Probiotics are live bacteria and yeasts that live inside our gut and can produce beneficial effects such as reducing inflammation. Probiotic products provide the “good” bacteria to help diversity the gut. It’s normal and expected for the human body to have the “good” and the “bad” however, it’s all about a healthy balance and diversity.
Probiotics may aid to diversity the gut and therefore improve its health. A healthy gut can improve symptoms such as constipation, bloating and gas, and diarrhea. And even more, can help reduce inflammation in the body. The goal of the bacteria and yeast is to produce what’s called postbiotics. Postbiotics such as short chain fatty acids (SCFA) and vitamins such as Vitamin K and B are some key end goals.

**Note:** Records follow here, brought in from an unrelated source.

(* ===== verification/RefreshTokens.v ===== *)
(** * Refresh tokens

    [src/acton-service/src/auth/tokens/refresh.rs]: the storage trait, its
    Redis, PostgreSQL and Turso backends over [Backend]. Times are nanoseconds;
    the servers share the service's clock. Texts of times and of JSON are
    parameters. *)

From S2P Require Import Prelude FrameworkError AuditStorage RedisKv Backend.

Local Open Scope string_scope.
Local Open Scope Z_scope.
Local Open Scope list_scope.

Record RefreshTokenMetadata := mkRefreshTokenMetadata {
  rtm_user_agent : option string;
  rtm_ip_address : option string;
  rtm_device_id : option string;
  rtm_created_at : Z;
}.

Record RefreshTokenData := mkRefreshTokenData {
  rt_token_id : string;
  rt_user_id : string;
  rt_family_id : string;
  rt_is_revoked : bool;
  rt_expires_at : Z;
  rt_metadata : RefreshTokenMetadata;
}.

Definition set_revoked (d : RefreshTokenData) : RefreshTokenData :=
  mkRefreshTokenData (rt_token_id d) (rt_user_id d) (rt_family_id d) true (rt_expires_at d) (rt_metadata d).

(** [RefreshTokenMetadata::default]. *)
Definition metadata_default (now : Z) : RefreshTokenMetadata := mkRefreshTokenMetadata None None None now.

Class RefreshEnv := {
  (** serde_json on [RefreshTokenData] and on [RefreshTokenMetadata]. *)
  data_to_json : RefreshTokenData → string;
  data_from_json : string → result RefreshTokenData string;
  metadata_to_json : RefreshTokenMetadata → string;
  metadata_from_json : string → result RefreshTokenMetadata string;
  (** chrono's RFC 3339 and SQLite's [datetime('now')] text. *)
  rt_to_rfc3339 : Z → string;
  rt_parse_rfc3339 : string → option Z;
  sqlite_datetime : Z → string;
  (** The message of a violated primary key. *)
  unique_violation : string;
}.

Class RefreshEnvLaws `{RefreshEnv} := {
  data_json_roundtrip d : data_from_json (data_to_json d) = Ok d;
}.

(** ** The trait *)

Class RefreshTokenStorage (S : Type) := {
  rts_store : string → string → string → Z → RefreshTokenMetadata → M (BkWorld S) Error unit;
  rts_get : string → M (BkWorld S) Error (option RefreshTokenData);
  rts_revoke : string → M (BkWorld S) Error unit;
  rts_revoke_family : string → M (BkWorld S) Error Z;
  rts_revoke_all_for_user : string → M (BkWorld S) Error Z;
  rts_rotate : string → string → string → string → Z → RefreshTokenMetadata → M (BkWorld S) Error unit;
  rts_cleanup_expired : M (BkWorld S) Error Z;
}.

(** ** Redis *)

Section RedisRefresh.
Context `{ClockEnv, RefreshEnv} {R : Type} `{!RedisKv R}.
(** [self.key_prefix]. *)
Context (key_prefix : string).
Local Open Scope monad_scope.
Abbreviation T := (M (BkWorld R) Error).

Definition token_key (token_id : string) : string := key_prefix +:+ ":" +:+ token_id.
Definition family_key (family_id : string) : string := key_prefix +:+ ":family:" +:+ family_id.
Definition user_key (user_id : string) : string := key_prefix +:+ ":user:" +:+ user_id.

(** [(expires_at - Utc::now()).num_seconds().max(1) as u64]. *)
Definition ttl_secs (expires_at now : Z) : Z := as_unsigned 64 (Z.max (Z.quot (expires_at - now) 1000000000) 1).

Definition redis_store (token_id user_id family_id : string) (expires_at : Z) (metadata : RefreshTokenMetadata)
    : T unit :=
  bk_connection ;;
  let json := data_to_json (mkRefreshTokenData token_id user_id family_id false expires_at metadata) in
  let! now := bk_now in
  let ttl := ttl_secs expires_at now in
  bk_cmd "Failed to store refresh token: " (KSetEx (token_key token_id) json ttl) ;;
  bk_cmd "Failed to add to family set: " (KSAdd (family_key family_id) token_id) ;;
  bk_cmd "Failed to set family TTL: " (KExpire (family_key family_id) (as_signed 64 ttl)) ;;
  bk_cmd "Failed to add to user set: " (KSAdd (user_key user_id) token_id) ;;
  bk_cmd "Failed to set user TTL: " (KExpire (user_key user_id) (as_signed 64 ttl)) ;;
  ret tt.

Definition redis_get (token_id : string) : T (option RefreshTokenData) :=
  bk_connection ;;
  let! reply := bk_cmd "Failed to get refresh token: " (KGet (token_key token_id)) in
  match reply with
  | RStr (Some j) =>
      let! data := lift (map_err (fun e => Error_Internal ("Failed to parse token: " +:+ e)) (data_from_json j)) in
      ret (Some data)
  | _ => ret None
  end.

Definition redis_revoke (token_id : string) : T unit :=
  bk_connection ;;
  let! data := redis_get token_id in
  match data with
  | Some data =>
      let data := set_revoked data in
      let! now := bk_now in
      let ttl := ttl_secs (rt_expires_at data) now in
      bk_cmd "Failed to revoke token: " (KSetEx (token_key token_id) (data_to_json data) ttl) ;;
      ret tt
  | None => ret tt
  end.

(** The loop over the members. *)
Fixpoint revoke_each (token_ids : list string) (revoked : Z) : T Z :=
  match token_ids with
  | [] => ret revoked
  | token_id :: token_ids => redis_revoke token_id ;; revoke_each token_ids (revoked + 1)
  end.

Definition redis_revoke_members (what key : string) : T Z :=
  bk_connection ;;
  let! reply := bk_cmd what (KSMembers key) in
  match reply with
  | RMembers token_ids => revoke_each token_ids 0
  | _ => ret 0
  end.

Definition redis_revoke_family (family_id : string) : T Z :=
  redis_revoke_members "Failed to get family members: " (family_key family_id).

Definition redis_revoke_all_for_user (user_id : string) : T Z :=
  redis_revoke_members "Failed to get user tokens: " (user_key user_id).

Definition redis_rotate (old_token_id new_token_id user_id family_id : string) (expires_at : Z)
    (metadata : RefreshTokenMetadata) : T unit :=
  redis_revoke old_token_id ;;
  redis_store new_token_id user_id family_id expires_at metadata ;;
  ret tt.

Definition redis_cleanup_expired : T Z := ret 0.

Definition RedisRefreshStorage : RefreshTokenStorage R := {|
  rts_store := redis_store;
  rts_get := redis_get;
  rts_revoke := redis_revoke;
  rts_revoke_family := redis_revoke_family;
  rts_revoke_all_for_user := redis_revoke_all_for_user;
  rts_rotate := redis_rotate;
  rts_cleanup_expired := redis_cleanup_expired;
|}.
End RedisRefresh.

(** ** Rows *)

(** A row, with the columns for times and metadata as the backend stores them. *)
Record RtRow (X : Type) := mkRtRow {
  row_id : string;
  row_user_id : string;
  row_family_id : string;
  row_expires_at : X;
  row_metadata : string;
  row_is_revoked : bool;
}.
Arguments mkRtRow {X}.
Arguments row_id {X}.
Arguments row_user_id {X}.
Arguments row_family_id {X}.
Arguments row_expires_at {X}.
Arguments row_metadata {X}.
Arguments row_is_revoked {X}.

Definition revoke_row {X} (r : RtRow X) : RtRow X :=
  mkRtRow (row_id r) (row_user_id r) (row_family_id r) (row_expires_at r) (row_metadata r) true.

Definition st_insert `{RefreshEnv} {X} (row : RtRow X) (rows : list (RtRow X)) : result (unit * list (RtRow X)) string :=
  if bool_decide (row_id row ∈ row_id <$> rows) then Err unique_violation else Ok (tt, rows ++ [row]).

Definition st_revoke_where {X} (P : RtRow X → bool) : list (RtRow X) → result (Z * list (RtRow X)) string :=
  st_update_where P revoke_row.

(** ** PostgreSQL *)

Section PgRefresh.
Context `{ClockEnv, RefreshEnv, PgEnv}.
Local Open Scope monad_scope.
Abbreviation P := (M (BkWorld (Table (RtRow Z))) Error).

Definition pg_statement {A} (what : string)
    (stmt : Z → list (RtRow Z) → result (A * list (RtRow Z)) string) : P A := sql_statement pg_timestamptz what stmt.

Definition pg_new_row (token_id user_id family_id : string) (expires_at : Z) (metadata : RefreshTokenMetadata) : RtRow Z :=
  mkRtRow token_id user_id family_id (pg_timestamptz expires_at) (metadata_to_json metadata) false.

Definition pg_rt_store (token_id user_id family_id : string) (expires_at : Z) (metadata : RefreshTokenMetadata) : P unit :=
  pg_statement "Failed to store refresh token: "
    (fun _ => st_insert (pg_new_row token_id user_id family_id expires_at metadata)).

(** [serde_json::from_value(..).unwrap_or_default()]. *)
Definition metadata_or_default {S} (text : string) : M (BkWorld S) Error RefreshTokenMetadata :=
  match metadata_from_json text with
  | Ok m => ret m
  | Err _ => let! now := bk_now in ret (metadata_default now)
  end.

Definition pg_rt_get (token_id : string) : P (option RefreshTokenData) :=
  let! row := pg_statement "Failed to get refresh token: " (fun now =>
                st_select_first (fun r => String.eqb (row_id r) token_id && (now <? row_expires_at r))) in
  match row with
  | Some row =>
      let! metadata := metadata_or_default (row_metadata row) in
      ret (Some (mkRefreshTokenData (row_id row) (row_user_id row) (row_family_id row) (row_is_revoked row)
                   (row_expires_at row) metadata))
  | None => ret None
  end.

Definition pg_rt_revoke (token_id : string) : P unit :=
  pg_statement "Failed to revoke token: " (fun _ => st_revoke_where (fun r => String.eqb (row_id r) token_id)) ;;
  ret tt.

Definition pg_rt_revoke_family (family_id : string) : P Z :=
  pg_statement "Failed to revoke family: " (fun _ => st_revoke_where (fun r => String.eqb (row_family_id r) family_id)).

Definition pg_rt_revoke_all_for_user (user_id : string) : P Z :=
  pg_statement "Failed to revoke user tokens: " (fun _ => st_revoke_where (fun r => String.eqb (row_user_id r) user_id)).

(** A statement inside a transaction works on the transaction's own rows. *)
Definition tx_statement {A} (what : string) (stmt : list (RtRow Z) → result (A * list (RtRow Z)) string)
    (rows : list (RtRow Z)) : P (A * list (RtRow Z)) :=
  bk_request what (fun _ t =>
    let '(fault, faults) := match tb_faults t with [] => (None, []) | f :: fs => (f, fs) end in
    (match fault with Some (msg, _) => Err msg | None => stmt rows end, mkTable (tb_rows t) faults)).

Definition pg_rt_rotate (old_token_id new_token_id user_id family_id : string) (expires_at : Z)
    (metadata : RefreshTokenMetadata) : P unit :=
  let! (_, rows) := (fun w => tx_statement "Failed to begin transaction: " (fun rows => Ok (tt, rows))
                                 (tb_rows (bk_store w)) w) in
  let! (_, rows) := tx_statement "Failed to revoke old token: "
                       (st_revoke_where (fun r => String.eqb (row_id r) old_token_id)) rows in
  let! (_, rows) := tx_statement "Failed to store new token: "
                       (st_insert (pg_new_row new_token_id user_id family_id expires_at metadata)) rows in
  pg_statement "Failed to commit transaction: " (fun _ _ => Ok (tt, rows)).

Definition pg_rt_cleanup_expired : P Z :=
  pg_statement "Failed to cleanup expired tokens: " (fun now => st_delete_where (fun r => row_expires_at r <? now)).

#[global] Instance PgRefreshStorage : RefreshTokenStorage (Table (RtRow Z)) := {|
  rts_store := pg_rt_store;
  rts_get := pg_rt_get;
  rts_revoke := pg_rt_revoke;
  rts_revoke_family := pg_rt_revoke_family;
  rts_revoke_all_for_user := pg_rt_revoke_all_for_user;
  rts_rotate := pg_rt_rotate;
  rts_cleanup_expired := pg_rt_cleanup_expired;
|}.
End PgRefresh.

(** ** Turso *)

Section TursoRefresh.
Context `{ClockEnv, RefreshEnv}.
Local Open Scope monad_scope.
Abbreviation U := (M (BkWorld (Table (RtRow string))) Error).

Definition turso_statement {A} (what : string)
    (stmt : string → list (RtRow string) → result (A * list (RtRow string)) string) : U A :=
  sql_statement sqlite_datetime what stmt.

(** SQLite compares texts byte by byte. *)
Definition text_lt (s t : string) : bool := String.ltb s t.

Definition turso_store (token_id user_id family_id : string) (expires_at : Z) (metadata : RefreshTokenMetadata) : U unit :=
  turso_statement "Failed to store refresh token: " (fun _ =>
    st_insert (mkRtRow token_id user_id family_id (rt_to_rfc3339 expires_at) (metadata_to_json metadata) false)).

Definition turso_get (token_id : string) : U (option RefreshTokenData) :=
  let! row := turso_statement "Failed to get refresh token: " (fun now =>
                st_select_first (fun r => String.eqb (row_id r) token_id && text_lt now (row_expires_at r))) in
  match row with
  | Some row =>
      let! expires_at := match rt_parse_rfc3339 (row_expires_at row) with
                         | Some t => ret t
                         | None => bk_now
                         end in
      let! metadata := metadata_or_default (row_metadata row) in
      ret (Some (mkRefreshTokenData (row_id row) (row_user_id row) (row_family_id row) (row_is_revoked row)
                   expires_at metadata))
  | None => ret None
  end.

Definition turso_revoke (token_id : string) : U unit :=
  turso_statement "Failed to revoke token: " (fun _ => st_revoke_where (fun r => String.eqb (row_id r) token_id)) ;;
  ret tt.

Definition turso_revoke_family (family_id : string) : U Z :=
  turso_statement "Failed to revoke family: "
    (fun _ => st_revoke_where (fun r => String.eqb (row_family_id r) family_id)).

Definition turso_revoke_all_for_user (user_id : string) : U Z :=
  turso_statement "Failed to revoke user tokens: "
    (fun _ => st_revoke_where (fun r => String.eqb (row_user_id r) user_id)).

Definition turso_rotate (old_token_id new_token_id user_id family_id : string) (expires_at : Z)
    (metadata : RefreshTokenMetadata) : U unit :=
  turso_revoke old_token_id ;;
  turso_store new_token_id user_id family_id expires_at metadata ;;
  ret tt.

Definition turso_cleanup_expired : U Z :=
  turso_statement "Failed to cleanup expired tokens: "
    (fun now => st_delete_where (fun r => text_lt (row_expires_at r) now)).

#[global] Instance TursoRefreshStorage : RefreshTokenStorage (Table (RtRow string)) := {|
  rts_store := turso_store;
  rts_get := turso_get;
  rts_revoke := turso_revoke;
  rts_revoke_family := turso_revoke_family;
  rts_revoke_all_for_user := turso_revoke_all_for_user;
  rts_rotate := turso_rotate;
  rts_cleanup_expired := turso_cleanup_expired;
|}.
End TursoRefresh.

(** ** What the trait promises *)

(** Everything that is done with a storage. *)
Inductive RtOp :=
| Rt_Store (token_id user_id family_id : string) (expires_at : Z) (metadata : RefreshTokenMetadata)
| Rt_Get (token_id : string)
| Rt_Revoke (token_id : string)
| Rt_RevokeFamily (family_id : string)
| Rt_RevokeUser (user_id : string)
| Rt_Rotate (old new user_id family_id : string) (expires_at : Z) (metadata : RefreshTokenMetadata)
| Rt_Cleanup.

Section Trait.
Context {S : Type} `{!RefreshTokenStorage S}.

Definition rt_run (op : RtOp) : M (BkWorld S) Error unit :=
  match op with
  | Rt_Store id u f e m => rts_store id u f e m
  | Rt_Get id => ignore (rts_get id)
  | Rt_Revoke id => rts_revoke id
  | Rt_RevokeFamily f => ignore (rts_revoke_family f)
  | Rt_RevokeUser u => ignore (rts_revoke_all_for_user u)
  | Rt_Rotate o n u f e m => rts_rotate o n u f e m
  | Rt_Cleanup => ignore rts_cleanup_expired
  end.

Definition rt_run_all (ops : list RtOp) (w : BkWorld S) : BkWorld S :=
  fold_left (fun w op => (rt_run op w).2) ops w.

(** The token id an operation stores. *)
Definition creates (op : RtOp) : option string :=
  match op with
  | Rt_Store id _ _ _ _ => Some id
  | Rt_Rotate _ n _ _ _ _ => Some n
  | _ => None
  end.
End Trait.

(** What a backend owes the trait's users about revocation: there is a condition
    under which a token is dead; [get] never reports a dead token as usable,
    nothing but storing its id again revives it, and a revocation or rotation
    that succeeded leaves it dead. *)
Class RefreshTokenLaws (S : Type) `{!RefreshTokenStorage S} := {
  rt_dead : string → BkWorld S → Prop;
  rt_dead_get id w d w' : rt_dead id w → rts_get id w = (Ok (Some d), w') → rt_is_revoked d = true;
  rt_dead_kept op id w : creates op ≠ Some id → rt_dead id w → rt_dead id (rt_run op w).2;
  rt_dead_revoke id w w' : rts_revoke id w = (Ok tt, w') → rt_dead id w';
  rt_dead_rotate old new u f e m w w' :
    rts_rotate old new u f e m w = (Ok tt, w') → old ≠ new → rt_dead old w';
}.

Many forms of probiotics exist however when considering which probiotic is best, it may be fully dependent on your current circumstance. If it’s just a day to day product, many may want to consider getting their probiotics via fermented foods such as kefir, kombucha, or sauerkraut. However, if the taste is not too pleasant, a capsule form may be best.
The range of CFU may range from 1 million to over 200 billion which may make it more confusing toward what is best. And even more, should the spore form or regular form be priority? The truth is, regular probiotics with a low dose may be sufficient for some. However, those who are experiencing gut dysbiosis may benefit from a “stronger” dose or type for a certain period of time. For example, a strong probiotic incudes the spore form since it has a layer of protection which allow most of the bacteria to survive the journey to the gut. Or a higher dose may increase the probability of sufficient bacteria surviving to do the job.
The type of bacteria will depend on the situation and working closely with a gut health registered dietitian nutritionist can help create a plan that best meets the patient’s needs.
Lastly, taking probiotics via food or supplements can be a great way to improve the health of the gut however, because they’re alive, they do eat. What do they eat? Fiber. In order for the probiotics to work at their full potential, fiber intake via fruits, vegetables, and legumes must also be priority. Supplements can help as well such as psyllium husk.
So what’s the best probiotic? The answer will is based on your unique situation but starting with fermented foods or a low dose probiotic capsule may be enough.